Italian artist (born 1933)

Paolo Buggiani (born 9 May 1933) is an Italian contemporary artist.
His work is characterized by using dynamic media superimposed on an existing cityscape, rather than using static media, like figures that are skating, sailing, or running while on fire, spray paint on snow, wearable art or painted plexiglass held before an in situ background. His urban performances are aimed at creating an immediate and unexpected interaction with the public on the street.

==Early life==
Paolo Buggiani was born in the small city of Castelfiorentino, Florence, Italy. In the early fifties he moved to Rome, where he studied Contemporary Art.

==Early career==

In 1956, he participated in a national competition Incontri della Gioventù where he won first place together with the Italian painter Giuseppe Romagnoni.
Shortly after, he exhibited at the Rome Quadriennale (1955-1956), participated in an exposition at the Brooklyn Museum in 1957 and was invited to the first Salon des Cent organized by the Brooklyn Museum along with thirty-one other artists of the Roman Avantgarde including Giulio Turcato and Giuseppe Uncini. In June 1957 he had his first solo exposition at the Schneider gallery in Rome curated by Corrado Cagli.
He arrived in Paris in 1958, and during his stay, Buggiani met Wifredo Lam who introduced him to the gallery Glasier-Cordiè where he had a solo exhibition.

==Career==
In 1962 he moved to New York and in 1968 he received the Guggenheim Fellowship for Sculpture in America with his experiments called the Vacuum Forming System.
Returning to Italy in May 1968, he was active in both Rome and Milan.

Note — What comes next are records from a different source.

Lemma frame_delete ps d p : p ∈ ps -> frame ps d (delete p d).
Proof. intros Hp q Hq. rewrite lookup_delete_ne; [done|]. intros ->. done. Qed.

Lemma frame_write ps d d' p :
  p ∈ ps -> (d' = d \/ exists f, d' = <[p := f]> d) -> frame ps d d'.
Proof. intros Hp [->|[f ->]]; [done | by apply frame_insert]. Qed.

Lemma frame_lookup ps d d' p : frame ps d d' -> p ∉ ps -> d' !! p = d !! p.
Proof. intros H Hp. by apply H. Qed.

#[global] Instance frame_preorder ps : PreOrder (frame ps).
Proof. split; [intros d; apply frame_refl | intros d1 d2 d3; apply frame_trans]. Qed.

#[export] Hint Resolve frame_refl frame_insert frame_delete frame_write : everwas.

(** Apply the rule of the next system call. *)
Ltac wp_step :=
  cbn beta iota zeta;
  let fs := fresh "fs" in let d := fresh "d" in let Hd := fresh "Hd" in
  let f := fresh "f" in let Hf := fresh "Hf" in let e := fresh "e" in
  let He := fresh "He" in let c := fresh "c" in let ts := fresh "ts" in
  lazymatch goal with
  | |- wp (bind _ _) _ _ _ => apply wp_bind
  | |- wp (try _ _) _ _ _ => apply wp_try
  | |- wp (try_as _ _ _) _ _ _ => apply wp_try_as
  | |- wp (ret _) _ _ _ => apply wp_ret
  | |- wp (ignore _) _ _ _ => unfold ignore; apply wp_bind
  | |- wp (ReadFile _) _ _ _ => apply wp_ReadFile; [intros fs|intros fs|]
  | |- wp (Stat _) _ _ _ => apply wp_Stat; [intros fs|intros fs|]
  | |- wp (MkdirAll _) _ _ _ => apply wp_MkdirAll; [intros fs|intros fs|]
  | |- wp (Sync _) _ _ _ => apply wp_Sync; [intros fs|intros fs|]
  | |- wp (WriteFile _ _ _) _ _ _ => apply wp_WriteFile; [intros fs|intros d fs Hd]
  | |- wp (AppendFile _ _ _) _ _ _ => apply wp_AppendFile; [intros fs|intros d fs Hd]
  | |- wp (Rename _ _) _ _ _ => apply wp_Rename; [intros f fs Hf|intros e fs|]
  | |- wp (Remove _) _ _ _ => apply wp_Remove; [intros fs|intros e fs He|]
  | |- wp (Chmod _ _) _ _ _ => apply wp_Chmod; [intros f fs Hf|intros e fs|]
  | |- wp Now _ _ _ => apply wp_Now; intros c ts
  end; cbn [files clock ticks with_faults on_disk] in *.

(** [WriteRename] replaces the file atomically. *)
Lemma wp_WriteRename p data mode f1 f2 (Q : res error unit -> world -> Prop) C w :
  (forall d fs f, frame [p ++ str ".tmp"; p] (files w) d -> d !! p = Some f -> f_data f = data ->
     Q (Ok tt) (World d (clock w) (ticks w) fs)) ->
  (forall d fs e, frame [p ++ str ".tmp"] (files w) d ->
     Q (Err e) (World d (clock w) (ticks w) fs) /\ C d) ->
  wp (WriteRename p data mode f1 f2) Q C w.
Proof.
  intros Hok Hbad. unfold WriteRename.
  assert (Hmem : p ++ str ".tmp" ∈ [p ++ str ".tmp"]) by set_solver.
  wp_step. wp_step.
  2: { specialize (Hbad d fs). split; apply Hbad; eauto using frame_write.
       exact ErrIO. }
  set (d1 := <[_ := _]> _).
  assert (Hd1 : frame [p ++ str ".tmp"] (files w) d1) by (by apply frame_insert).
  wp_step. wp_step; [|by apply Hbad|by apply (Hbad _ [] ErrIO)].
  wp_step. eapply Hok; [|by rewrite lookup_insert_eq|].
  - apply (frame_trans _ _ d1); [eapply frame_weaken; [|done]; set_solver|].
    apply (frame_trans _ _ (delete (p ++ str ".tmp") d1));
      [apply frame_delete | apply frame_insert]; set_solver.
  - unfold d1 in Hf. rewrite lookup_insert_eq in Hf. injection Hf as <-.
    unfold written. by destruct (files w !! _).
Qed.

(** Reduce a lookup through the updates an operation made. *)
Ltac map_solve :=
  repeat first
    [ rewrite lookup_insert_eq
    | rewrite lookup_delete_eq
    | rewrite lookup_insert_ne by (eauto with everwas || congruence)
    | rewrite lookup_delete_ne by (eauto with everwas || congruence) ];
  eauto with everwas.

(** Running an operation on a world with no faults left. *)
Lemma bind_Ret {A B} (m : io A) (k : A -> io B) w a w' :
  m w = (Ret a, w') -> bind m k w = k a w'.
Proof. unfold bind. by intros ->. Qed.

Lemma try_Ok {A B} (m : io (res error A)) (k : A -> io (res error B)) w a w' :
  m w = (Ret (Ok a), w') -> try m k w = k a w'.
Proof. unfold try, bind. by intros ->. Qed.

Lemma wp_run {A} (m : io A) Q C w a w' : m w = (Ret a, w') -> wp m Q C w -> Q a w'.
Proof. unfold wp. by intros ->. Qed.

Lemma wp_died {A} (m : io A) Q C w w' : m w = (Died, w') -> wp m Q C w -> C (files w').
Proof. unfold wp. by intros ->. Qed.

Buggiani's range of work at the time included: Ephemeral Sculpture in Motion (performance art and installations), Paintings over Reality (landscapes photographed through painted crystal) and Wearable Art (handpainted jumpsuits).

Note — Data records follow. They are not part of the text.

Lemma fold_addDenied_fresh vs out :
  Forall clean vs -> NoDup (out ++ vs) -> fold_left addDenied vs out = out ++ vs.
Proof.
  intros Hc. revert out. induction Hc as [|v vs [Hv [Ht Hn]] Hvs IH]; intros out Hnd; simpl.
  - by rewrite app_nil_r.
  - replace (out ++ v :: vs) with ((out ++ [v]) ++ vs) in * by (by rewrite <- app_assoc).
    rewrite <- IH by done. f_equal. unfold addDenied. rewrite Ht, !bool_decide_eq_false_2; [done| |done].
    apply NoDup_app in Hnd as [Hnd _]. apply NoDup_app in Hnd. set_solver.
Qed.

Lemma fold_addDenied_seen vs out :
  Forall (fun v => TrimSpace v = [] \/ TrimSpace v ∈ out) vs -> fold_left addDenied vs out = out.
Proof.
  induction 1 as [|v vs Hv Hvs IH]; simpl; [done|].
  replace (addDenied out v) with out; [done|]. unfold addDenied.
  destruct Hv as [Hv|Hv]; [by rewrite (bool_decide_eq_true_2 (TrimSpace v = []))|].
  by rewrite (bool_decide_eq_true_2 (TrimSpace v ∈ out)), orb_true_r.
Qed.

(** A host that has rolled back at most [maxDeniedTracked] distinct
    versions denies exactly those versions, in order. *)
Theorem denylist_is_exact_within_the_cap vs :
  Forall clean vs -> NoDup vs -> (length vs <= maxDeniedTracked)%nat ->
  mergeDenied (recordedDenied vs) (Some (deniedText vs)) = vs.
Proof.
  intros Hc Hnd Hlen. unfold mergeDenied, recordedDenied.
  rewrite (recordedDenied_small vs []) by done. simpl.
  rewrite (fold_addDenied_fresh vs []) by done. simpl.
  rewrite Split_deniedText by done. rewrite fold_left_app.
  rewrite (fold_addDenied_seen vs vs); [by apply keep_last_all|].
  apply Forall_forall. intros v Hv. right. rewrite Forall_forall in Hc.
  by destruct (Hc v Hv) as (_ & -> & _).
Qed.

(** Versions [v1], [v2], ... for the examples. *)
Definition version_n (n : nat) : bytes := str "v" ++ Itoa (Z.of_nat n).

(** Past the cap the newest rollback is the one forgotten.  After
    sixty-four distinct versions were rolled back, the state file keeps the
    newest thirty-two, the text file lists all of them, and merging re-appends
    the oldest behind the newest before cutting: the version that was just
    rolled back is not denied. *)
Theorem denylist_forgets_the_newest_past_the_cap :
  let vs := map version_n (seq 1 64) in
  version_n 64 ∈ recordedDenied vs /\
  version_n 64 ∉ mergeDenied (recordedDenied vs) (Some (deniedText vs)).
Proof.
  split.
  - apply (bool_decide_eq_true_1 _). by vm_compute.
  - apply (bool_decide_eq_true_1 (_ ∉ _)). by vm_compute.
Qed.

In 1977 he created the artwork for the jazz album Threads by Steve Lacy, Frederic Rzewski and Alvin Curran on Italian Horo Records. When he returned to New York in 1979, he started his research on his series named Mechanical Reptiles and Urban Mythology. These burning sculptures in sheet metal placed into the urban environment, like Wall Street or the Brooklyn Bridge, brought him popularity as one of the members of the Street Art Movement of that time together with other New York street artists like, Ken Hiratsuka, Linus Coraggio (all members of a group called the Rivington School), Richard Hambleton, and a young Keith Haring. During his time in New York in 1981-1982, he preserved several early chalk subway drawings from Keith Haring before he rose to fame, an operation documented in several books and expositions.

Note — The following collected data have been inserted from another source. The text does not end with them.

(* ===== verification/Rollback.v ===== *)
(** * Rollback: the theorems about the update tracker

    What survives a crash, what the denylist is worth, when the previous
    binary comes back and when a build may be called healthy.  The
    definitions are those of [Tracker]; [demo_json] is a concrete codec for
    the examples. *)
From S2P Require Import Prelude GoLib GoOS Swap Tracker.

(** ** A concrete codec *)

Definition state_tuple (s : State) :=
  (PendingVersion s, PreviousVersion s, Target s, Backup s, SwappedAt s, Starts s,
   (Healthy s, HealthyAt s, RolledBack s, Unproven s, Denied s,
    (Finalizing s, FinalizerPID s, FinalizeErr s, FinalizedAt s))).

Definition tuple_state t : State :=
  match t with
  | (a, b, c, d, e, f, (g, h, i, j, k, (l, m, n, o))) => mkState a b c d e f g h i j k l m n o
  end.

#[global] Instance State_eq_dec : EqDecision State.
Proof. solve_decision. Defined.

#[global] Instance State_countable : Countable State :=
  inj_countable' state_tuple tuple_state ltac:(by intros []).

#[export] Instance demo_json : JSON State := countable_json decoded_stored.

(** ** Operations without faults *)

Section quiet.
Context `{Platform} {JS : JSON State}.
Context (StateDir : path).
Implicit Types (d : disk) (c : Z) (ts : list Z) (st : State).

Abbreviation load d := (stateOf StateDir d).

Lemma Load_quiet d c ts :
  Load StateDir (World d c ts []) = (Ret (Ok (load d)), World d c ts []).
Proof.
  unfold Load, stateOf, bind, ReadFile, syscall. cbn [faults files clock ticks].
  destruct (d !! statePath StateDir) as [f|]; cbn beta iota; [|done].
  by destruct (Unmarshal (f_data f)).
Qed.

Lemma Save_quiet d c ts st raw :
  MarshalIndent st = Some raw ->
  exists d', Save StateDir st (World d c ts []) = (Ret (Ok tt), World d' c ts []) /\
    frame [stateTmp StateDir; statePath StateDir] d d' /\ load d' = stored st.
Proof.
  intros Hm.
  destruct (Save StateDir st (World d c ts [])) as [o w'] eqn:E. pose proof E as E'.
  unfold Save, try_as, bind, MkdirAll, WriteRename, WriteFile, Rename, syscall in E'.
  rewrite Hm in E'. cbn [faults files clock ticks ret try_as bind] in E'.
  unfold try_as, bind in E'. cbn [faults files clock ticks ret] in E'.
  rewrite lookup_insert_eq in E'. cbn in E'. injection E' as <- <-.
  eexists. split; [reflexivity|].
  assert (Hwp : wp (Save StateDir st)
    (fun r w' => r = Ok tt -> frame [stateTmp StateDir; statePath StateDir] d (files w') /\
       load (files w') = stored st) (fun _ => True) (World d c ts [])).
  { apply wp_Save; cbn [files]; [done|]. split; [done|done]. }
  unfold wp in Hwp. rewrite E in Hwp. by apply Hwp.
Qed.

Lemma RemoveAll_quiet wrap ps d c ts :
  exists d', RemoveAll wrap ps (World d c ts []) = (Ret (Ok tt), World d' c ts []) /\
    frame ps d d' /\ (forall p, p ∈ ps -> d' !! p = None) /\
    (forall p, d !! p = None -> d' !! p = None).
Proof.
  revert d. induction ps as [|p ps IH]; intros d; simpl.
  - exists d. split; [done|]. split; [apply frame_refl|]. split; [set_solver | done].
  - destruct (d !! p) as [f|] eqn:E.
    + destruct (IH (delete p d)) as (d' & Hr & Hf & Hn & Hk). exists d'.
      unfold bind, Remove, syscall. cbn [faults files clock ticks]. rewrite E. split; [exact Hr|].
      split; [|split].
      * apply (frame_trans _ _ (delete p d)); [apply frame_delete; set_solver|].
        eapply frame_weaken; [|done]. set_solver.
      * intros q [->|Hq]%elem_of_cons; [|by apply Hn]. apply Hk. apply lookup_delete_eq.
      * intros q Hq. apply Hk. rewrite lookup_delete. by case_decide.
    + destruct (IH d) as (d' & Hr & Hf & Hn & Hk). exists d'.
      unfold bind, Remove, syscall. cbn [faults files clock ticks]. rewrite E.
      cbn beta iota. change (IsNotExist ErrNotExist) with true. split; [exact Hr|].
      split; [eapply frame_weaken; [|done]; set_solver|]. split; [|done].
      intros q [->|Hq]%elem_of_cons; [by apply Hk | by apply Hn].
Qed.

Lemma RestoreBackup_quiet target bk d c ts :
  d !! BackupPath target = Some bk -> f_reg bk = true ->
  RestoreBackup target (World d c ts []) =
    (Ret (Ok tt), World (<[target := File (f_data bk) true 493]> (delete (BackupPath target) d)) c ts []).
Proof.
  intros Hb Hr. unfold RestoreBackup, bind, try_as, Stat, Rename, Chmod, syscall.
  cbn [faults files clock ticks]. unfold bind. cbn [faults files clock ticks].
  rewrite Hb. cbn beta iota. rewrite Hr. cbn [negb faults files clock ticks].
  rewrite Hb. cbn beta iota. cbn [faults files clock ticks]. rewrite lookup_insert_eq.
  by rewrite insert_insert_eq, Hr.
Qed.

In 2017-2018 he had a retrospective exhibition in the Palazzo Medici Riccardi in Florence, Italy, curated by Gianluca Marziani.
Also in 2018 he presented a retrospective at the Museo Laboratorio d'Arte Contemporanea (a spinoff from the Sapienza University of Rome, at the Palazzo del Rettorato), collecting his work from the mid-1950s to today.

Since 1979 he has been dividing his time between New York and the medieval town of Isola Farnese, near Rome.

==Film==
In 2018 he contributed to The Man Who Stole Banksy, a documentary nominated for the 2018 Tribeca Film Festival.

==Awards==
In 1968 he received the Guggenheim Fellowship for Sculpture in America.